Ma analysis isn’t easy to master despite its many advantages. It is common for mistakes to occur in the process, resulting in incorrect results that could have serious consequences. It is important to avoid making these mistakes and http://sharadhiinfotech.com/4-ma-analysis-worst-mistakes/ recognize them to maximize the benefits of data-driven decisions. The majority of these mistakes result from omissions, or misinterpretations. These can be easily corrected by setting clearly defined goals and promoting accuracy over speed.
Another common mistake is to believe that the variable has normal distribution even though it doesn’t. This can lead to over-/under-fitting their models, which can result in a decrease in the prediction intervals and confidence levels. It could also result in leakage between the test and training set.

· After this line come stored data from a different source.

(* ===== verification/ClientFlowsTheorems.v ===== *)
(** * ClientFlowsTheorems: what a client session guarantees, whatever the interleaving *)

From S2P Require Import Prelude Wire Varint FrameCodec RustStd Endpoint TargetCodec RelayPayload Settings FrameIo.
From S2P Require Import ServerConfig Socks5 ClientSession ClientFlows.

Create HintDb client.

Module ClientFlowsTheorems.
Import FrameCodec.Frame ClientSession ClientFlows.

(** ** What a channel holds *)

Definition frames_bytes (q : list Frame) : Z := foldr (λ f n, zlen (payload f) + n) 0 q.
Definition held_bytes (ch : Channel) : Z :=
  frames_bytes (held ch) + frames_bytes (queue ch).
Definition total_bytes (m : gmap Z Channel) : Z := map_fold (λ _ ch n, held_bytes ch + n) 0 m.

Lemma frames_bytes_app p q : frames_bytes (p ++ q) = frames_bytes p + frames_bytes q.
Proof. induction p as [|f p IH]; simpl; [done|]. rewrite IH. lia. Qed.
Lemma frames_bytes_nonneg q : 0 ≤ frames_bytes q.
Proof. induction q; simpl; lia. Qed.
Lemma channel_bytes_nonneg ch : 0 ≤ held_bytes ch.
Proof. unfold held_bytes. pose proof (frames_bytes_nonneg (held ch)). pose proof (frames_bytes_nonneg (queue ch)). lia. Qed.

Lemma session_total_new i ch m : m !! i = None → total_bytes (<[i := ch]> m) = held_bytes ch + total_bytes m.
Proof. intros Hm. unfold total_bytes. rewrite map_fold_insert_L; [done| |done]. intros. lia. Qed.
Lemma total_bytes_put i ch ch' m :
  m !! i = Some ch → total_bytes (<[i := ch']> m) = total_bytes m - held_bytes ch + held_bytes ch'.
Proof.
  intros Hm. rewrite <-(insert_delete_id m i ch Hm) at 2. rewrite <-(insert_delete_eq m i ch').
  rewrite !session_total_new by apply lookup_delete_eq. lia.
Qed.
Lemma session_total_nonneg m : 0 ≤ total_bytes m.
Proof.
  induction m as [|i ch m Hm IH] using map_ind; [done|].
  rewrite session_total_new by done. pose proof (channel_bytes_nonneg ch). lia.
Qed.
Lemma total_bytes_lookup i ch m : m !! i = Some ch → held_bytes ch ≤ total_bytes m.
Proof.
  intros Hm. rewrite <-(insert_delete_id m i ch Hm). rewrite session_total_new by apply lookup_delete_eq.
  pose proof (session_total_nonneg (delete i m)). lia.
Qed.

(** Case analysis of one task step down to its outcomes. *)
Ltac task_cases H :=
  unfold shutting, upload, relay_continues, relay_fails, released, gone, goes in H;
  try done; repeat first [progress simplify_eq | case_match]; try done.

Section Theorems.
Context {P : Platform}.

(** ** The invariant of the flow table *)

Definition limits_ok (l : Limits) : Prop :=
  0 ≤ max_streams l ∧ 0 ≤ max_udp_flows l ∧ 0 ≤ max_buffered_bytes_per_flow l ∧ 0 ≤ max_buffered_bytes_per_session l.

(** The budget of a flow is what it holds, within its limit; the queue is within its
    capacity; a flow that no longer listens has nothing queued; and the frames taken
    and queued for a TCP flow are the first of those that arrived. *)
Record channel_ok (l : Limits) (ch : Channel) : Prop := {
  ch_bytes : flow_bytes ch = held_bytes ch;
  ch_limit : held_bytes ch ≤ max_buffered_bytes_per_flow l;
  ch_queue : zlen (queue ch) ≤ flow_frame_queue_capacity (max_buffered_bytes_per_flow l);
  ch_closed : receiver ch = false → queue ch = [];
  ch_order : protocol ch = Tcp → taken ch ++ queue ch `prefix_of` arrived ch
}.

Definition complete (ch : Channel) : Prop :=
  protocol ch = Tcp → receiver ch = true → taken ch ++ queue ch = arrived ch.

Record table_ok (l : Limits) (t : Table) : Prop := {
  t_channels : ∀ i ch, channels t !! i = Some ch → channel_ok l ch;
  t_bytes : session_bytes t = total_bytes (channels t);
  t_limit : session_bytes t ≤ max_buffered_bytes_per_session l;
  t_routes : ∀ i, i ∈ routes t →
    Flow.is_client_initiated_flow_id i = true ∧ ∃ ch, channels t !! i = Some ch ∧ complete ch
}.

Lemma table_ok_put l t i ch ch' n :
  table_ok l t → channels t !! i = Some ch → channel_ok l ch' →
  n = session_bytes t - held_bytes ch + held_bytes ch' → n ≤ max_buffered_bytes_per_session l →
  (i ∈ routes t → complete ch') → table_ok l (put_channel t i ch' n).
Proof.
  intros [Hc Hb Hl Hr] Hi Hok Hn Hle Hcomp. split; simpl.
  - intros j c [[-> <-]|[? ?]]%lookup_insert_Some; [done|]. by eapply Hc.
  - rewrite (total_bytes_put _ _ _ _ Hi). lia.
  - done.
  - intros j Hj. destruct (Hr j Hj) as (Hid & c & ? & ?). split; [done|]. destruct (decide (i = j)) as [->|Hne].
    + exists ch'. rewrite lookup_insert_eq. auto.
    + exists c. by rewrite lookup_insert_ne.
Qed.

Lemma table_ok_routes l t r :
  table_ok l t → r ⊆ routes t → table_ok l {| routes := r; channels := channels t; session_bytes := session_bytes t |}.
Proof. intros [Hc Hb Hl Hr] Hsub. split; simpl; [done..|]. intros i Hi. apply Hr. set_solver. Qed.

Lemma table_ok_remove l t i : table_ok l t → table_ok l (remove_route t i).
Proof. intros H. apply table_ok_routes; [done|]. simpl. set_solver. Qed.

Lemma buffer_frame_room l ch n len flow session :
  buffer_frame l ch n len = inr (flow, session) →
  flow = flow_bytes ch + len ∧ flow ≤ max_buffered_bytes_per_flow l ∧
  session = n + len ∧ session ≤ max_buffered_bytes_per_session l.
Proof.
  unfold buffer_frame, reserve_bytes. intros H. repeat (case_match; simplify_eq; try done); bool_to_prop; lia.
Qed.
Lemma buffer_frame_refused l ch n len e flow :
  0 ≤ flow_bytes ch → buffer_frame l ch n len = inl (e, flow) → flow = flow_bytes ch.
Proof.
  unfold buffer_frame, reserve_bytes, release_bytes. intros ? H. repeat (case_match; simplify_eq; try done); lia.
Qed.

Lemma with_queue_same ch : with_queue ch (queue ch) (flow_bytes ch) = ch.
Proof. by destruct ch. Qed.
Lemma put_channel_same t i ch : channels t !! i = Some ch → put_channel t i ch (session_bytes t) = t.
Proof. intros H. destruct t as [r m n]. unfold put_channel. simpl in *. by rewrite insert_id. Qed.

(** A frame queued behind the others. *)
Definition queued (ch : Channel) (f : Frame) (flow : Z) : Channel := with_queue ch (queue ch ++ [f]) flow.

Lemma queued_bytes_eq ch f flow : held_bytes (queued ch f flow) = held_bytes ch + zlen (payload f).
Proof. unfold held_bytes. simpl. rewrite frames_bytes_app. simpl. lia. Qed.

Lemma try_send_cases l t i ch f flow session r t' :
  channel_ok l ch → channels t !! i = Some ch → flow = flow_bytes ch + zlen (payload f) →
  session = session_bytes t + zlen (payload f) → 0 ≤ session_bytes t →
  try_send l t i ch f flow session = (r, t') →
  (r = FlowClosed ∨ r = FlowQueueFull) ∧ t' = t ∨
  r = Enqueued ∧ receiver ch = true ∧ t' = put_channel t i (queued ch f flow) session ∧
  zlen (queue ch) < flow_frame_queue_capacity (max_buffered_bytes_per_flow l).
Proof.
  intros Hok Hi -> -> Hs. unfold try_send, release_bytes.
  pose proof (ch_bytes _ _ Hok) as Hb. pose proof (channel_bytes_nonneg ch).
  replace (Z.max 0 (flow_bytes ch + zlen (payload f) - zlen (payload f))) with (flow_bytes ch) by lia.
  replace (Z.max 0 (session_bytes t + zlen (payload f) - zlen (payload f))) with (session_bytes t) by lia.
  rewrite with_queue_same, put_channel_same by done.
  destruct (receiver ch); simpl; [|intros [= <- <-]; auto].
  case_match; intros [= <- <-]; bool_to_prop; [auto|]. right. split_and!; auto.
Qed.

Lemma route_Some t i ch : route t i = Some ch ↔ i ∈ routes t ∧ channels t !! i = Some ch.
Proof. unfold route. case_bool_decide; naive_solver. Qed.

(** A frame that arrived. *)
Definition logged (ch : Channel) (f : Frame) : Channel :=
  {| protocol := protocol ch; queue := queue ch; held := held ch; receiver := receiver ch; flow_bytes := flow_bytes ch;
     arrived := arrived ch ++ [f]; taken := taken ch |}.

(** The edits of the flow table: every step makes some of these. *)
Inductive table_edit (l : Limits) (t : Table) : Table → Prop :=
  | te_log f : id (header f) ∉ routes t → table_edit l t (log_arrival f t)
  | te_remove i : table_edit l t (remove_route t i)
  | te_clear : table_edit l t {| routes := ∅; channels := channels t; session_bytes := session_bytes t |}
  | te_queue i ch ch' f :
      i ∈ routes t → channels t !! i = Some ch → receiver ch = true →
      (ch' = logged ch f ∧ i = id (header f) ∨ ch' = ch ∧ protocol ch = Udp) →
      flow_bytes ch + zlen (payload f) ≤ max_buffered_bytes_per_flow l →
      session_bytes t + zlen (payload f) ≤ max_buffered_bytes_per_session l →
      zlen (queue ch) < flow_frame_queue_capacity (max_buffered_bytes_per_flow l) →
      table_edit l t
        (put_channel t i (queued ch' f (flow_bytes ch + zlen (payload f))) (session_bytes t + zlen (payload f)))
  | te_recv i f t' : recv i t = (Took f, t') → table_edit l t t'
  | te_into i : table_edit l t (into_frame i t)
  | te_drop i : table_edit l t (drop_receiver i t).

Lemma log_arrival_lookup f t i :
  channels (log_arrival f t) !! i =
    if bool_decide (id (header f) = i) then (λ ch, logged ch f) <$> channels t !! i else channels t !! i.
Proof. simpl. case_bool_decide as H; [subst; by rewrite lookup_alter_eq|by rewrite lookup_alter_ne]. Qed.

Lemma total_bytes_log f t : total_bytes (channels (log_arrival f t)) = total_bytes (channels t).
Proof.
  simpl. destruct (channels t !! id (header f)) as [ch|] eqn:Hi.
  - rewrite <-(insert_id (channels t) _ ch Hi) at 1. rewrite alter_insert_eq, (total_bytes_put _ ch) by done.
    unfold held_bytes. simpl. lia.
  - rewrite alter_id; [done|]. intros ch. by rewrite Hi.
Qed.

Lemma table_ok_log l f t : table_ok l t → id (header f) ∉ routes t → table_ok l (log_arrival f t).
Proof.
  intros [Hc Hb Hl Hr] Hni. split.
  - intros i ch. rewrite log_arrival_lookup. case_bool_decide; [|apply Hc].
    intros (c & Hi & ->)%fmap_Some. destruct (Hc _ _ Hi) as [? ? ? ? Ho]. split; try done.
    intros Ht. simpl. by apply prefix_app_r, Ho.
  - rewrite total_bytes_log. done.
  - done.
  - intros i Hi. destruct (Hr i Hi) as (? & ch & Hch & ?). split; [done|]. exists ch.
    rewrite log_arrival_lookup, bool_decide_false by (intros <-; done). done.
Qed.

Lemma table_ok_queue l t i ch ch' f :
  table_ok l t → i ∈ routes t → channels t !! i = Some ch → receiver ch = true →
  (ch' = logged ch f ∧ i = id (header f) ∨ ch' = ch ∧ protocol ch = Udp) →
  flow_bytes ch + zlen (payload f) ≤ max_buffered_bytes_per_flow l →
  session_bytes t + zlen (payload f) ≤ max_buffered_bytes_per_session l →
  zlen (queue ch) < flow_frame_queue_capacity (max_buffered_bytes_per_flow l) →
  table_ok l (put_channel t i (queued ch' f (flow_bytes ch + zlen (payload f))) (session_bytes t + zlen (payload f))).
Proof.
  intros Ht Hi Hch Hrcv Hch' Hf Hs Hq. destruct (t_channels _ _ Ht _ _ Hch) as [Hb Hl _ Hcl Ho].
  destruct (t_routes _ _ Ht _ Hi) as (_ & c & Hc & Hcomp). simplify_eq.
  assert (held_bytes ch' = held_bytes ch) as Hh by (by destruct Hch' as [[-> _]|[-> _]]).
  assert (queue ch' = queue ch) as Hqq by (by destruct Hch' as [[-> _]|[-> _]]).
  apply (table_ok_put _ _ _ ch); try done.
  - split.
    + rewrite queued_bytes_eq. simpl. lia.
    + rewrite queued_bytes_eq. lia.
    + simpl. rewrite Hqq, length_app. simpl. lia.
    + simpl. destruct Hch' as [[-> _]|[-> _]]; simpl; congruence.
    + simpl. destruct Hch' as [[-> _]|[-> ?]]; simpl; [|congruence]. intros Htcp. rewrite app_assoc, Hcomp by done. done.
  - rewrite queued_bytes_eq. lia.
  - intros _. unfold complete. simpl. destruct Hch' as [[-> _]|[-> ?]]; simpl; [|congruence].
    intros Htcp _. rewrite app_assoc, Hcomp by done. done.
Qed.

Lemma table_ok_session l t : table_ok l t → 0 ≤ session_bytes t.
Proof. intros Ht. rewrite (t_bytes _ _ Ht). apply session_total_nonneg. Qed.

Lemma table_ok_recv l t i f t' :
  table_ok l t → recv i t = (Took f, t') → table_ok l t'.
Proof.
  intros Ht. unfold recv. destruct (channels t !! i) as [ch|] eqn:Hi; [|done].
  destruct (t_channels _ _ Ht _ _ Hi) as [Hb Hl Hq Hcl Ho].
  destruct (queue ch) as [|f' q] eqn:Hqu; [by case_bool_decide|]. intros [= -> <-].
  set (ch' := {| protocol := protocol ch; queue := q |}).
  assert (held_bytes ch' = held_bytes ch) as Hh by (unfold held_bytes; simpl; rewrite frames_bytes_app, Hqu; simpl; lia).
  apply (table_ok_put _ _ _ ch); try done.
  - split; simpl.
    + lia.
    + lia.
    + rewrite length_cons in Hq. lia.
    + intros Hr. by specialize (Hcl Hr).
    + intros Htcp. rewrite <-app_assoc. by apply Ho.
  - lia.
  - apply (t_limit _ _ Ht).
  - intros Hin. destruct (t_routes _ _ Ht _ Hin) as (_ & c & Hc & Hcomp). simplify_eq.
    intros Htcp Hr. simpl. rewrite <-app_assoc, <-Hcomp by done. by rewrite Hqu.
Qed.
(** C9: A SOCKS connection relays its two byte streams exactly, whatever runs beside it.
    What the local application has received is, in order and without a gap, the first
    part of the data the server sent on the flow; what the client has sent on the flow
    is the first part of what the application wrote.  Until the connection is taken
    down nothing is missing: every byte the application wrote is sent or waits to be,
    and as long as the route stands every byte that arrived is delivered, in hand or
    queued. *)
Theorem client_relay_exact l g n t i :
  limits_ok l → reachable l g → tasks g !! n = Some t → proto t = Tcp → flow_of t = Some i →
  let s := session g in
  ∃ ch, channels (table s) !! i = Some ch ∧
    delivered t `prefix_of` stream (arrived ch) ∧ sent i (written s) `prefix_of` uploaded t ∧
    (ending t = false →
       sent i (written s) ++ unsent t = uploaded t ∧
       (i ∈ routes (table s) → receiver ch = true →
          delivered t ++ in_hand t ++ stream (queue ch) = stream (arrived ch))).
Proof.
  intros Hl Hr Hn Htcp Hi s. destruct (reachable_relaying l g Hl Hr) as [Hrel Hok].
  pose proof (rl_streams _ Hrel n t i Hn Htcp Hi) as Hst. destruct (streams_ok_prefix _ _ Hst) as (tk & Hv & Hd & Hu).
  unfold view in Hv. simpl in Hv. destruct (channels (table (session g)) !! i) as [ch|] eqn:Hch; [|done].
  injection Hv as Hpr <-. pose proof (ch_order _ _ (t_channels _ _ (s_table _ Hok) _ _ Hch) Hpr) as Hord.
  exists ch. split_and!; [done| |done|].
  - etrans; [exact Hd|]. etrans; [|by apply stream_prefix]. rewrite stream_app. by apply prefix_app_r.
  - intros He. destruct Hst as (tk & Hv & Hx). rewrite He in Hx. unfold view in Hv, Hx. simpl in Hv, Hx.
    rewrite Hch in Hv. injection Hv as _ <-. destruct Hx as [Hx1 Hx2]. split; [done|]. intros Hrt Hrc.
    destruct (t_routes _ _ (s_table _ Hok) _ Hrt) as (_ & c & Hc & Hcomp). rewrite Hch in Hc. injection Hc as <-.
    by rewrite app_assoc, Hx1, <-stream_app, Hcomp.
Qed.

It is crucial to choose an MA technique that is compatible with your trading style. A SMA is the best option for trending markets, while an EMA will be more receptive. (It removes the lag of the SMA since it gives priority to the most recent data.) Furthermore, the parameter of the MA should be chosen carefully based on whether you are looking for a short-term or long-term trend (the 200 EMA would suit a longer timeframe).
It is crucial to double-check your work before submitting it for review. This is especially true when working with large amounts of data, as mistakes are more likely to occur. A colleague or supervisor examine your work can also help you identify any errors that you may have missed.